For release January 30, 2004

Canadian Bioenergy Association (CANBIO)

CANBIO Supportive of Ontario Electricity Conservation and Supply Task Force (ECSTF) recommendations and Ministerial Announcements

The Ontario Electricity Conservation and Supply Task Force (ECSTF) issued its report on Ontario's electricity system, including recommendations for conservation, demand management and supply options on January 14. During its deliberations the ECSTF heard presentations from a number of different stakeholder and industry associations including the Canadian Bioenergy Association (CANBIO). Subsequent to the report being issued, the Ontario Minister of Energy, the Honourable Dwight Duncan, announced a plan by Ontario to seek 2500 MW of new demand-side management and supply measures to be in place as early as 2005, but no later than 2007. In addition, the government is seeking up to 300 MW of renewable energy capacity to be in service as soon as possible.

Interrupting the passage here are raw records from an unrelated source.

(** ** Arrays of sizes *)

Lemma MakeShape_loop_spec t k s l :
  repr p s l -> Forall (fun d => - 2 ^ 63 <= d < 2 ^ 63) k -> (length l + length k <= 254)%nat ->
  wp t (MakeShape_loop p k) s (fun st s' =>
    if bool_decide (valid p (l ++ k)) then st = OK /\ repr p s' (l ++ k) else st = InvalidArgument).
Proof.
  revert s l. induction k as [|d k IH]; intros s l Hs Hk Hlen; cbn [MakeShape_loop].
  { wp_steps. rewrite app_nil_r, bool_decide_eq_true_2 by apply Hs. done. }
  apply Forall_cons in Hk as [Hd Hk]. cbn [length] in Hlen. pose proof Hs as [Hl Hn Hv]. pose proof (elems_counter p l Hv) as Hc.
  replace (l ++ d :: k) with ((l ++ [d]) ++ k) by (by rewrite <- app_assoc).
  assert (forall st s', ~ valid p (l ++ [d]) -> st = InvalidArgument ->
    if bool_decide (valid p ((l ++ [d]) ++ k)) then st = OK /\ repr p s' ((l ++ [d]) ++ k) else st = InvalidArgument) as Hbad.
  { intros st s' Hnv ->. rewrite bool_decide_eq_false_2; [done|]. intros H. by apply valid_prefix in H. }
  assert (forall n, in_range p d -> n = next p (elems p 1 l) d -> n < 2 ^ 63 ->
    wp t (UnsafeAddDim p d n;; MakeShape_loop p k) s (fun st s' =>
      if bool_decide (valid p ((l ++ [d]) ++ k)) then st = OK /\ repr p s' ((l ++ [d]) ++ k) else st = InvalidArgument)) as Hgood.
  { intros n Hr -> Hlt. wp_step. eapply wp_mono; [apply UnsafeAddDim_spec; [done..|lia]|]. cbn beta. intros _ s1 (Hl1 & Hn1 & _).
    apply IH; [|done|rewrite length_app; cbn; lia]. apply repr_push; [|done|done]. rewrite valid_snoc. split_and!; [done..|lia|done]. }
  wp_steps. destruct (Z.ltb_spec d 0) as [Hneg|Hpos].
  - destruct p eqn:Ep; cbn [negb].
    + destruct (Z.ltb_spec d (-1)) as [Hl1|Hl1].
      * wp_steps. apply Hbad; [|done]. rewrite valid_snoc. intros (_ & Hx & _). unfold in_range, low in Hx. cbn in Hx. lia.
      * assert (d = -1) as -> by lia. apply Hgood; [unfold in_range, low; lia| |lia]. unfold next. cbn. by rewrite orb_true_r.
    + wp_steps. apply Hbad; [|done]. rewrite valid_snoc. intros (_ & Hx & _). unfold in_range, low in Hx. cbn in Hx. lia.
  - assert (in_range p d) as Hr by (unfold in_range, low; destruct p; lia). rewrite Hn.
    destruct (Z.ltb_spec (elems p 1 l) 0) as [Hu|Hu].
    + assert (p = true) as Ep by (unfold counter in Hc; destruct Hc as [?|[? _]]; [lia|done]).
      apply Hgood; [done| |lia]. unfold next. rewrite (proj2 (Z.ltb_lt (elems p 1 l) 0) Hu), Ep. done.
    + assert (p && ((elems p 1 l <? 0) || (d <? 0)) = false) as E' by (rewrite !(proj2 (Z.ltb_ge _ 0)) by lia; by destruct p).
      destruct (next_spec p (elems p 1 l) d Hc Hr E') as (m & Em & Hm). wp_step. eapply wp_of_option; [done|].
      destruct (Z.ltb_spec (next p (elems p 1 l) d) (2 ^ 63)) as [Hlt|Hge].
      * subst m. assert (0 <= next p (elems p 1 l) d) by (unfold next; rewrite E'; nia).
        rewrite (proj2 (Z.ltb_ge _ 0)) by lia. by apply Hgood.
      * rewrite (proj2 (Z.ltb_lt m 0)) by lia. wp_steps. apply Hbad; [|done]. rewrite valid_snoc. lia.
Qed.

Lemma MakeShapeHelper_spec t k s :
  Forall (fun d => - 2 ^ 63 <= d < 2 ^ 63) k ->
  wp t (MakeShapeHelper p k) s (fun st s' =>
    if bool_decide (valid p k) then st = OK /\ repr p s' k else st = InvalidArgument).
Proof.
  intros Hk. unfold MakeShapeHelper, Clear, ClearAllButDataType, set_tag, set_data_type, set_ndims_byte, set_num_elements, MaxDimensions. wp_steps.
  destruct (Z.ltb_spec 254 (Z.of_nat (length k))) as [Hm|Hm].
  - wp_steps. rewrite bool_decide_eq_false_2; [done|]. unfold valid. lia.
  - apply (MakeShape_loop_spec t k _ []); [by apply scalar_repr|done|cbn; lia].
Qed.

End status.

(** ** Merging partial shapes *)

Definition agree (d0 d1 : Z) : Prop := d0 < 0 \/ d1 < 0 \/ d0 = d1.
#[export] Instance agree_dec d0 d1 : Decision (agree d0 d1).
Proof. unfold agree. apply _. Defined.

Definition merge (d0 d1 : Z) : Z := if 0 <=? d0 then d0 else d1.

Lemma agree_test d0 d1 : (0 <=? d0) && (0 <=? d1) && negb (d0 =? d1) = negb (bool_decide (agree d0 d1)).
Proof.
  unfold agree. apply eq_true_iff_eq. rewrite !andb_true_iff, !negb_true_iff, bool_decide_eq_false, !Z.leb_le, Z.eqb_neq. lia.
Qed.

Lemma with_dim_run {A} p s l d x (k : Z -> outcome A) : layout p s l -> l !! d = Some x -> with_dim p s d k = k x.
Proof. intros Hs Hx. unfold with_dim. by rewrite (dim_size_run p s l d x Hs Hx). Qed.

(** The next entries of two lists that a loop has not read to the end. *)
Lemma next_dims (l0 l1 : list Z) i j n : (i + S n <= length l0)%nat -> (j + S n <= length l1)%nat ->
  exists x y, l0 !! i = Some x /\ l1 !! j = Some y /\ take (S n) (drop i l0) = x :: take n (drop (S i) l0) /\ take (S n) (drop j l1) = y :: take n (drop (S j) l1).
Proof.
  intros Hi Hj. destruct (lookup_lt_is_Some_2 l0 i) as [x Hx]; [lia|]. destruct (lookup_lt_is_Some_2 l1 j) as [y Hy]; [lia|].
  exists x, y. rewrite (drop_S l0 x i Hx), (drop_S l1 y j Hy). done.
Qed.

Lemma compatible_loop_run a b l0 l1 : layout true a l0 -> layout true b l1 -> forall n i, (i + n <= length l0)%nat -> (i + n <= length l1)%nat ->
  compatible_loop a b n i = Val (bool_decide (Forall2 agree (take n (drop i l0)) (take n (drop i l1)))).
Proof.
  intros Ha Hb. induction n as [|n IH]; intros i H0 H1; cbn [compatible_loop].
  { reflexivity. }
  destruct (next_dims l0 l1 i i n H0 H1) as (x & y & Hx & Hy & -> & ->). rewrite (with_dim_run true a l0 i x), (with_dim_run true b l1 i y), agree_test by done.
  case_bool_decide as Hxy; cbn [negb].
  - rewrite IH by lia. f_equal. apply bool_decide_ext. rewrite Forall2_cons. tauto.
  - f_equal. symmetry. apply bool_decide_eq_false_2. rewrite Forall2_cons. tauto.
Qed.

(** The merged dimensions before the first two that differ. *)
Fixpoint merged (l0 l1 : list Z) : list Z :=
  match l0, l1 with
  | d0 :: l0, d1 :: l1 => if bool_decide (agree d0 d1) then merge d0 d1 :: merged l0 l1 else []
  | _, _ => []
  end.

Lemma merged_agree l0 l1 : Forall2 agree l0 l1 -> merged l0 l1 = zip_with merge l0 l1.
Proof. induction 1 as [|d0 d1 l0 l1 Ha _ IH]; [done|]. cbn. by rewrite bool_decide_eq_true_2, IH. Qed.

Lemma MergeWith_loop_run a b l0 l1 : layout true a l0 -> layout true b l1 -> forall n i s l, (i + n <= length l0)%nat -> (i + n <= length l1)%nat -> repr true s l ->
  let k0 := take n (drop i l0) in let k1 := take n (drop i l1) in
  if bool_decide (valid true (l ++ merged k0 k1)) then
    if bool_decide (Forall2 agree k0 k1) then exists s', MergeWith_loop a b n i s = Val (OK, s') /\ repr true s' (l ++ merged k0 k1)
    else exists s', MergeWith_loop a b n i s = Val (InvalidArgument, s')
  else MergeWith_loop a b n i s = Crash.
Proof.
  intros Ha Hb. induction n as [|n IH]; intros i s l H0 H1 Hs; cbn zeta.
  { rewrite !take_0. cbn [merged]. rewrite app_nil_r, !bool_decide_eq_true_2; [|constructor|apply Hs]. by exists s. }
  destruct (next_dims l0 l1 i i n H0 H1) as (x & y & Hx & Hy & -> & ->). cbn [MergeWith_loop merged]. unfold mbind, M_bind, read_dim. rewrite (with_dim_run true a l0 i x), (with_dim_run true b l1 i y) by done.
  rewrite agree_test. destruct (bool_decide_reflect (agree x y)) as [Hxy|Hxy]; cbn [negb].
  2:{ rewrite app_nil_r, bool_decide_eq_true_2 by apply Hs. rewrite bool_decide_eq_false_2 by (rewrite Forall2_cons; tauto). by exists s. }
  fold (merge x y). assert (in_range true (merge x y)) as Hr. { pose proof (l_range _ _ _ Ha) as Ra. pose proof (l_range _ _ _ Hb) as Rb. unfold merge. destruct (0 <=? x); [by apply (Forall_lookup_1 _ _ _ _ Ra Hx)|by apply (Forall_lookup_1 _ _ _ _ Rb Hy)]. }
  replace (l ++ merge x y :: merged (take n (drop (S i) l0)) (take n (drop (S i) l1))) with ((l ++ [merge x y]) ++ merged (take n (drop (S i) l0)) (take n (drop (S i) l1))) by (by rewrite <- app_assoc).
  rewrite AddDim_checked. pose proof (AddDimWithStatus_spec true true (merge x y) s l Hs (in_range_arg true _ Hr)) as Hadd. unfold wp in Hadd.
  destruct (AddDimWithStatus true (merge x y) s) as [[st s1]| |]; [|done..]. destruct (bool_decide_reflect (valid true (l ++ [merge x y]))) as [Hv|Hv].
  - destruct Hadd as (-> & Hs1 & _). cbn [checked]. specialize (IH (S i) s1 (l ++ [merge x y]) ltac:(lia) ltac:(lia) Hs1). cbn zeta in IH. case_bool_decide; [|done].
    assert (Forall2 agree (x :: take n (drop (S i) l0)) (y :: take n (drop (S i) l1)) <-> Forall2 agree (take n (drop (S i) l0)) (take n (drop (S i) l1))) as E by (rewrite Forall2_cons; tauto). by rewrite (bool_decide_ext _ _ E).
  - destruct Hadd as [-> _]. rewrite bool_decide_eq_false_2; [done|]. intros ?%valid_prefix. done.
Qed.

CANBIO supports the recommendation of the ECSTF report to increase Ontario's supply of renewable energy and welcomes the Ministerial announcement. CANBIO conservatively estimates an undeveloped bioenergy potential of 1700 MW and 12 TWh of electricity within Ontario. Key benefits of bioenergy compared to other renewable forms are: it can produce usable heat as well as electricity through combined heat and power plants; it can be relied on to provide a steady supply of energy, with high capacity factors of 85% and higher, while solar and wind depend on favourable weather; and it provides more local employment and economic growth. CANBIO recommends that bioenergy plants and other renewable technologies such as wind, small hydro and solar complement each other in Ontario's renewable energy mix.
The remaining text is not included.